На такой печальной ноте прервалось мое и Перелешина общение на восемь лет. Правда, в эти годы — пусть только на них — Перелешин неожиданно обрел «четвертую родину» — Голландию. Но об этом не мне рассказывать.
…Принято считать, что началом «Перестройки» (т. е. «началом конца» для СССР) можно считать январь 1987 года, когда очередной пленум КПСС решил считать (не помню что) подлинным продолжением (уж не помню, чего — скорее всего, ленинского курса, но слова тогда роли не играли).

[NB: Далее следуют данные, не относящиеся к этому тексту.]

(* ===== verification/Joining.v ===== *)
(** * One conversation: what creator and joiner share

    [create] and [join] lead to [constructed] conversations, and what identifies a
    conversation, its id, never changes: the id salts the steward order, so members
    that disagreed on it would elect different lists. *)

From S2P Require Import Prelude Utf8 Time Machine Protos StewardList Mls Toy Buffer Queues Scoring CommitRound ApplyResult Config Display Conversation Room Voting Steward HandleOutcome Inbound Messaging Poll Construct Invariant System.

Section joining.
Context {HS : Hash} {OM : OpenMls} {CS : ConsensusLib} {CD : Codec} {CT : ConsensusTexts} {HI : HashIter}.
Context {St : Type} `{!PeerScoreStorage St}.
Abbreviation Conv := (Conversation St).
Implicit Types (c : Conv).

(** ** The identity never changes *)

(** Watching the identity, and nothing else. *)
Abbreviation same_as i := (mk_watch false None false false (Some i)).

Lemma holds_same_as i c : holds (same_as i) c ↔ identity c = i.
Proof. split; [intros [_ _ H]; by apply H|]. intros Hc. split; [done..|by intros j [= <-]]. Qed.

Lemma step_identity c c' : step c c' → identity c' = identity c.
Proof.
  intros Hs. apply holds_same_as. assert (holds (same_as (identity c)) c) as Hc by (by apply holds_same_as).
  destruct Hs as [A m c Hm|fuel c|c now _|c|c].
  - by apply (call_keeps (same_as (identity c)) A m).
  - by apply (poll_keeps (same_as (identity c)) fuel).
  - by apply (holds_same (same_as (identity c)) c).
  - by apply (holds_same (same_as (identity c)) c).
  - by apply (holds_same (same_as (identity c)) c).
Qed.

Lemma steps_identity c c' : rtc step c c' → identity c' = identity c.
Proof. induction 1 as [|c c1 c2 Hs _ IH]; [done|]. by rewrite IH, (step_identity _ _ Hs). Qed.

Lemma seed_identity members c : identity (seed_initial_members members c).1 = identity c.
Proof. apply holds_same_as, (seed_keeps (same_as (identity c))); [done..|by apply holds_same_as]. Qed.
Lemma join_identity sync c : identity ((on_joined ;! apply_welcome_sync sync) c).1 = identity c.
Proof. apply holds_same_as, (join_keeps (same_as (identity c))); [done..|by apply holds_same_as]. Qed.

Lemma assemble_identity id mls scoring e now app cfg creation c :
  assemble id mls scoring e now app cfg creation = Ok c →
  identity c = (id, member_id_of (g_own_leaf_index (mls_group mls)), app).
Proof.
  unfold assemble. destruct (config_validate cfg); [|done]. cbn. destruct (validate_config scoring); [|done]. cbn.
  destruct (bootstrap _ _ _) as [[s1 sc1] [[]|err]]; [|done]. by intros [= <-].
Qed.

(** ** Construction *)

Section setup.
Context {SU : OpenMlsSetup}.

Lemma create_ok id p cred gcfg e scoring now app cfg members c :
  create id p cred gcfg e scoring now app cfg members = Ok c →
  ∃ g, new_with_group_id p gcfg (String.list_byte_of_string id) cred = Ok g ∧ constructed c ∧
    identity c = (id, member_id_of (g_own_leaf_index g), app).
Proof.
  unfold create, new_as_creator. destruct (new_with_group_id _ _ _ _) as [g|]; [|done]. cbn [result_map_err result_bind].
  destruct (assemble _ _ _ _ _ _ _ _) as [c0|] eqn:Ha; [|done]. cbn [result_bind].
  pose proof (seed_identity members c0) as Hi. destruct (seed_initial_members members c0) as [c1 [[]|]] eqn:Hs; [|done].
  intros [= <-]. exists g. split; [done|]. split.
  - eapply from_seed; [|exact Hs]. by eapply from_assemble.
  - cbn in Hi. rewrite Hi. by apply assemble_identity in Ha.
Qed.

Lemma join_ok p welcome sync e scoring now app cfg c :
  join p welcome sync e scoring now app cfg = Ok (Some c) →
  ∃ mls, new_from_welcome p welcome = Ok (Some mls) ∧ constructed c ∧
    identity c = (mls_conversation_id mls, member_id_of (g_own_leaf_index (mls_group mls)), app).
Proof.
  unfold join. destruct (new_from_welcome p welcome) as [[mls|]|]; [|done..]. cbn [result_map_err result_bind].
  destruct (assemble _ _ _ _ _ _ _ _) as [c0|] eqn:Ha; [|done]. cbn [result_bind].
  pose proof (join_identity sync c0) as Hi. destruct ((on_joined ;! apply_welcome_sync sync) c0) as [c1 [[]|]] eqn:Hs; [|done].
  intros [= <-]. exists mls. split; [done|]. split.
  - eapply from_join; [|exact Hs]. by eapply from_assemble.
  - cbn in Hi. rewrite Hi. by apply assemble_identity in Ha.
Qed.

Lemma new_from_welcome_id p welcome mls :
  new_from_welcome p welcome = Ok (Some mls) →
  mls_conversation_id mls = String.string_of_list_byte (from_utf8_lossy (g_group_id (mls_group mls))).
Proof.
  unfold new_from_welcome. destruct (mls_message_in welcome); [|done]. cbn. destruct (extract_welcome _); [|done].
  destruct (staged_welcome_new _ _) as [sw|[]]; [|done..]. destruct (into_group _ _); [|done]. cbn. by intros [= <-].
Qed.

(** C27: everybody in a conversation calls it by the same name, for good. A
    conversation created under a Rust string and one joined from a welcome into a
    group with the creator's group id have the same id and the same steward salt,
    as the creator wrote them, and each member's own id is the leaf its group puts it
    on; through any sequence of calls, polls and packets afterwards neither member
    changes its id, its salt or its own name. A message that is no welcome, or a
    welcome the library has no matching key package or joiner secret for, joins
    nothing and is not an error. *)
Theorem conversation_shared `{!OpenMlsSetupLaws} id p1 cred gcfg e1 sc1 now1 app1 cfg1 members c1 g
    p2 welcome sync e2 sc2 now2 app2 cfg2 c2 mls c1' c2' :
  is_utf8 (String.list_byte_of_string id) →
  create id p1 cred gcfg e1 sc1 now1 app1 cfg1 members = Ok c1 →
  new_with_group_id p1 gcfg (String.list_byte_of_string id) cred = Ok g →
  join p2 welcome sync e2 sc2 now2 app2 cfg2 = Ok (Some c2) →
  new_from_welcome p2 welcome = Ok (Some mls) →
  g_group_id (mls_group mls) = g_group_id g →
  rtc step c1 c1' → rtc step c2 c2' →
  c_id c1' = id ∧ c_id c2' = id ∧
  svc_conversation_id (c_stewards c1') = String.list_byte_of_string id ∧
  svc_conversation_id (c_stewards c2') = String.list_byte_of_string id ∧
  c_self c1' = member_id_of (g_own_leaf_index g) ∧ c_self c2' = member_id_of (g_own_leaf_index (mls_group mls)) ∧
  c_app_id c1' = app1 ∧ c_app_id c2' = app2 ∧
  (∀ p w m, mls_message_in w = Ok m →
     (∀ wl, extract_welcome m = Some wl →
        staged_welcome_new p wl = Err NoMatchingKeyPackage ∨ staged_welcome_new p wl = Err JoinerSecretNotFound) →
     join p w sync e2 sc2 now2 app2 cfg2 = Ok None).
Proof.
  intros Hu (g' & Hg & Hc1 & Hi1)%create_ok Hg' Hj Hw Hsame Hr1 Hr2. rewrite Hg in Hg'. injection Hg' as <-.
  apply join_ok in Hj as (mls' & Hw' & Hc2 & Hi2). rewrite Hw in Hw'. injection Hw' as <-.
  assert (mls_conversation_id mls = id) as Hid.
  { rewrite (new_from_welcome_id _ _ _ Hw), Hsame, (new_group_id _ _ _ _ _ Hg), from_utf8_lossy_id by done.
    apply String.string_of_list_byte_of_string. }
  assert (conv_ok c1' ∧ conv_ok c2') as [Ho1 Ho2].
  { split; [apply (reachable_ok c1')|apply (reachable_ok c2')]; eexists; eauto. }
  apply steps_identity in Hr1, Hr2. rewrite Hi1 in Hr1. rewrite Hi2, Hid in Hr2.
  injection Hr1 as E1 E6 E2. injection Hr2 as E3 E4 E5.
  pose proof (so_id _ _ _ (co_stewards _ _ _ Ho1)) as S1. pose proof (so_id _ _ _ (co_stewards _ _ _ Ho2)) as S2.
  rewrite E1 in S1. rewrite E3 in S2. split_and!; try done.
  intros p w m Hm Hn. unfold join, new_from_welcome. rewrite Hm. cbn.
  destruct (extract_welcome m) as [wl|]; [|done]. by destruct (Hn wl eq_refl) as [-> | ->].
Qed.
End setup.
End joining.

(** ** At concrete inputs *)

#[local] Existing Instances example_hash toy_mls canonical_hash_iter toy_consensus toy_texts toy_codec.

Definition no_scores : PeerScoringService InMemoryPeerScoreStorage :=
  scoring_new (mk_in_memory ∅) ∅ scoring_config_default.
Definition creation : res Room :=
  create (St := InMemoryPeerScoreStorage) "g" [] [x0a] tt (mk_engine ∅ 7) no_scores 0 [xaa] config_default [[x0b]].
(** The welcome the creator's conversation hands over for its invited member. *)
Definition creation_welcome : bytes :=
  match creation with
  | Ok c => mjoin (omap (λ e, match e with EvWelcomeReady w _ => Some (welcome_bytes w) | _ => None end) (c_events c))
  | Err _ => []
  end.
(** Leaf 1 in the group the creator made. *)
Definition joined_group : ToyGroup := mk_toy {[ 0%N := [x0a]; 1%N := [x0b] ]} 1 1 [] None.
Definition joining : res (option Room) :=
  join (St := InMemoryPeerScoreStorage) [x0b] creation_welcome [] (mk_engine ∅ 7) no_scores 0 [xbb] config_default.

Lemma conversation_shared_witness :
  ∃ c1 c2, creation = Ok c1 ∧ joining = Ok (Some c2) ∧
    svc_conversation_id (c_stewards c1) = svc_conversation_id (c_stewards c2) ∧ c_self c1 = member_id_of 0 ∧ c_self c2 = member_id_of 1.
Proof.
  assert (is_ok creation = true) as H1 by (by vm_compute).
  assert (match joining with Ok (Some _) => true | _ => false end = true) as H2 by (by vm_compute).
  destruct creation as [c1|] eqn:E1; [|discriminate H1].
  destruct joining as [[c2|]|] eqn:E2; [|discriminate H2..].
  pose proof E1 as F1. unfold creation in F1. pose proof E2 as F2. unfold joining in F2.
  assert (is_utf8 (String.list_byte_of_string "g")) as Hu by (apply is_utf8_ascii; repeat constructor).
  destruct (conversation_shared _ _ _ _ _ _ _ _ _ _ c1 (mk_toy {[ 0%N := [x0a] ]} 0 0 [] None) _ _ _ _ _ _ _ _ c2
    (mk_mls (OM := toy_mls) "g" joined_group None) c1 c2 Hu F1 eq_refl F2 eq_refl eq_refl)
    as (_ & _ & S1 & S2 & Hs1 & Hs2 & _); [constructor..|].
  exists c1, c2. split_and!; [done|done|by rewrite S1, S2|exact Hs1|exact Hs2].
Defined.
(* ===== verification/Agreement.v ===== *)
(** * Agreement: two members finish a round with the same commit

    The commit round ([CommitRound]) seen from two members at once. [OpenMlsPeers]
    states what MLS gives two members of one group at one epoch: a message of a third
    one reads the same for both. On top of it every member tries the same candidates
    in the same order and stops at the same one. *)

From S2P Require Import Prelude Time Machine Protos StewardList Mls Toy Buffer Queues Scoring CommitRound ApplyResult Config Display Conversation Room Candidate.

(** ** Two views of one group *)

(** [peers i j g1 g2]: [g1] and [g2] are the views the members at leaves [i] and [j]
    have of one group at one epoch. Their own pending proposals may differ. A member
    reads the others' messages, not its own. *)
Class OpenMlsPeers {OM : OpenMls} := {
  peers : N → N → MlsGroup → MlsGroup → Prop;
  sent_by : N → ProtocolMessage → Prop;
  same_proposal : QueuedProposal → QueuedProposal → Prop;
  same_staged : StagedCommit → StagedCommit → Prop;
}.

(** What a processed message says. *)
Definition same_processed {OM : OpenMls} {PR : OpenMlsPeers}
    (p1 p2 : Sender * ProcessedContent QueuedProposal StagedCommit) : Prop :=
  p1.1 = p2.1 ∧
  match p1.2, p2.2 with
  | ProposalMessage a, ProposalMessage b => same_proposal a b
  | StagedCommitMessage a, StagedCommitMessage b => same_staged a b
  | ApplicationMessage a, ApplicationMessage b => a = b
  | OtherContent, OtherContent => True
  | _, _ => False
  end.

Class OpenMlsPeersLaws {OM : OpenMls} {PR : OpenMlsPeers} : Prop := {
  peers_epoch i j g1 g2 : peers i j g1 g2 → g_epoch g1 = g_epoch g2;
  peers_group_id i j g1 g2 : peers i j g1 g2 → g_group_id g1 = g_group_id g2;
  peers_members i j g1 g2 : peers i j g1 g2 → g_members g1 = g_members g2;
  same_staged_actions a b : same_staged a b →
    sc_add_signature_keys a = sc_add_signature_keys b ∧ sc_removed_leaves a = sc_removed_leaves b;
  peers_process i j pm : ¬ sent_by i pm → ¬ sent_by j pm →
    related (peers i j) same_processed (process_message pm) (process_message pm);
  peers_store i j a b : same_proposal a b →
    related (peers i j) (λ _ _, True) (store_pending_proposal a) (store_pending_proposal b);
  peers_clear i j : related (peers i j) (λ _ _, True) clear_pending_proposals clear_pending_proposals;
}.

(** Two candidates with the same wire content, whoever buffered them. *)
Definition same_candidate (c1 c2 : BufferedCommitCandidate) : Prop :=
  candidate_msg c1 = candidate_msg c2 ∧ commit_hash c1 = commit_hash c2.

(** A candidate as every member sees it. *)
Definition public (c : BufferedCommitCandidate) : BufferedCommitCandidate :=
  mk_buffered (candidate_msg c) (commit_hash c) false None [].

Lemma same_candidate_public c1 c2 : same_candidate c1 c2 ↔ public c1 = public c2.
Proof. unfold same_candidate, public. split; [by intros [-> ->]|by intros [= -> ->]]. Qed.

Section staging.
Context {HS : Hash} {OM : OpenMls} {PR : OpenMlsPeers} {PL : OpenMlsPeersLaws}.
Context (i j : N).

(** The staged commits two services hold, if any. *)
Definition same_slot (o1 o2 : option StagedCommit) : Prop :=
  match o1, o2 with Some a, Some b => same_staged a b | None, None => True | _, _ => False end.
Definition peer_services (s1 s2 : MlsService) : Prop :=
  peers i j (mls_group s1) (mls_group s2) ∧ same_slot (pending_staged_commit s1) (pending_staged_commit s2).

(** A message neither of the two members sent. *)
Definition foreign (b : bytes) : Prop :=
  ∀ pm, parse_protocol_message b = Ok pm → ¬ sent_by i pm ∧ ¬ sent_by j pm.

Lemma related_on_group {A B} (Q : A → B → Prop) f1 f2 m1 m2 :
  related (peers i j) Q m1 m2 → related peer_services Q (on_group f1 m1) (on_group f2 m2).
Proof.
  intros Hm s1 s2 [Hs Hsl]. destruct (Hm _ _ Hs) as [Hg Hr]. unfold on_group, peer_services in *.
  by destruct (m1 (mls_group s1)) as [g1 [a|e]], (m2 (mls_group s2)) as [g2 [b|e']]; cbn in *.
Qed.

(** What staging says, up to the member it says it to. *)
Definition same_staging (r1 r2 : StagedCandidateResult) : Prop :=
  match r1, r2 with
  | ScStaged s1 _ a1, ScStaged s2 _ a2 => s1 = s2 ∧ a1 = a2
  | ScAborted, ScAborted => True
  | ScBundleSenderMismatch s1, ScBundleSenderMismatch s2 => s1 = s2
  | _, _ => False
  end.

Lemma related_parse {A} (Q : A → A → Prop) b k1 k2 :
  foreign b →
  (∀ pm, ¬ sent_by i pm → ¬ sent_by j pm → related peer_services Q (k1 pm) (k2 pm)) →
  related peer_services Q (sbind (slift (parse_protocol_message b)) k1) (sbind (slift (parse_protocol_message b)) k2).
Proof.
  intros Hf Hk. unfold foreign in Hf. destruct (parse_protocol_message b) as [pm|e].
  - specialize (Hf pm eq_refl) as [Hi Hj]. intros s1 s2 Hs. by apply Hk.
  - intros s1 s2 Hs. by split.
Qed.

Lemma related_process pm :
  ¬ sent_by i pm → ¬ sent_by j pm →
  related peer_services same_processed (on_group ProcessMessage (process_message pm))
    (on_group ProcessMessage (process_message pm)).
Proof. intros Hi Hj. by apply related_on_group, peers_process. Qed.

Lemma stage_proposals_related ps acc :
  (∀ p, p ∈ ps → foreign p) → related peer_services eq (stage_proposals ps acc) (stage_proposals ps acc).
Proof.
  revert acc. induction ps as [|p ps IH]; intros acc Hf; [by apply related_ret|].
  cbn. apply related_parse; [apply Hf; set_solver|]. intros pm Hi Hj.
  apply (related_bind _ same_processed); [by apply related_process|].
  intros [sd1 c1] [sd2 c2] [Hsd Hc]. cbn in Hsd, Hc. subst sd2. destruct sd1 as [idx|]; [|by apply related_ret].
  destruct c1 as [?|qp1|?|], c2 as [?|qp2|?|]; try done; try by apply related_ret.
  apply (related_bind _ (λ _ _, True)).
  - by apply related_on_group, peers_store.
  - intros _ _ _. apply IH. set_solver.
Qed.

Lemma staged_actions_same a b : same_staged a b → staged_actions a = staged_actions b.
Proof. intros [Ha Hr]%same_staged_actions. unfold staged_actions. by rewrite Ha, Hr. Qed.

Играло роль то, что на глазах рушилась цензура, выходили из лагерей и тюрем, возвращались из ссылок «политические». Что-то происходило раньше, что-то позже: в 1986 году «Огонек» уже печатал Николая Гумилева, но некоторое время положение было как в бессмертной формуле Александра Галича «То ли гений он, а то ли нет еще». Однако 1988 год точки над i расставил: в журналах потоком появилясь «Архипелаг ГУЛАГ» Солженицына, «Доктор Живаго» Пастернака, «Жизнь и судьба» Василия Гроссмана, а прочего не перечесть. Еще в 1986 году меня таскали на допросы (все-таки добрались какими-то путями), но уже через считаные месяцы я рассказывал об этих допросах в интервью «Московскому комсомольцу». Я временно отложил в сторону амбиции прозаика, да и как поэт-переводчик стал работать поменьше — требовались мои знания литературоведа, сколь бы ни казались они мне теперь несовершенны — но другие-то не знали вовсе ничего. И как раз тогда, летом 1988 года, Перелешин наконец-то вернулся «в Россию стихами» ©. Правда, поначалу, как я и предвидел — переводами. Но почему-то не теми, которых я ожидал.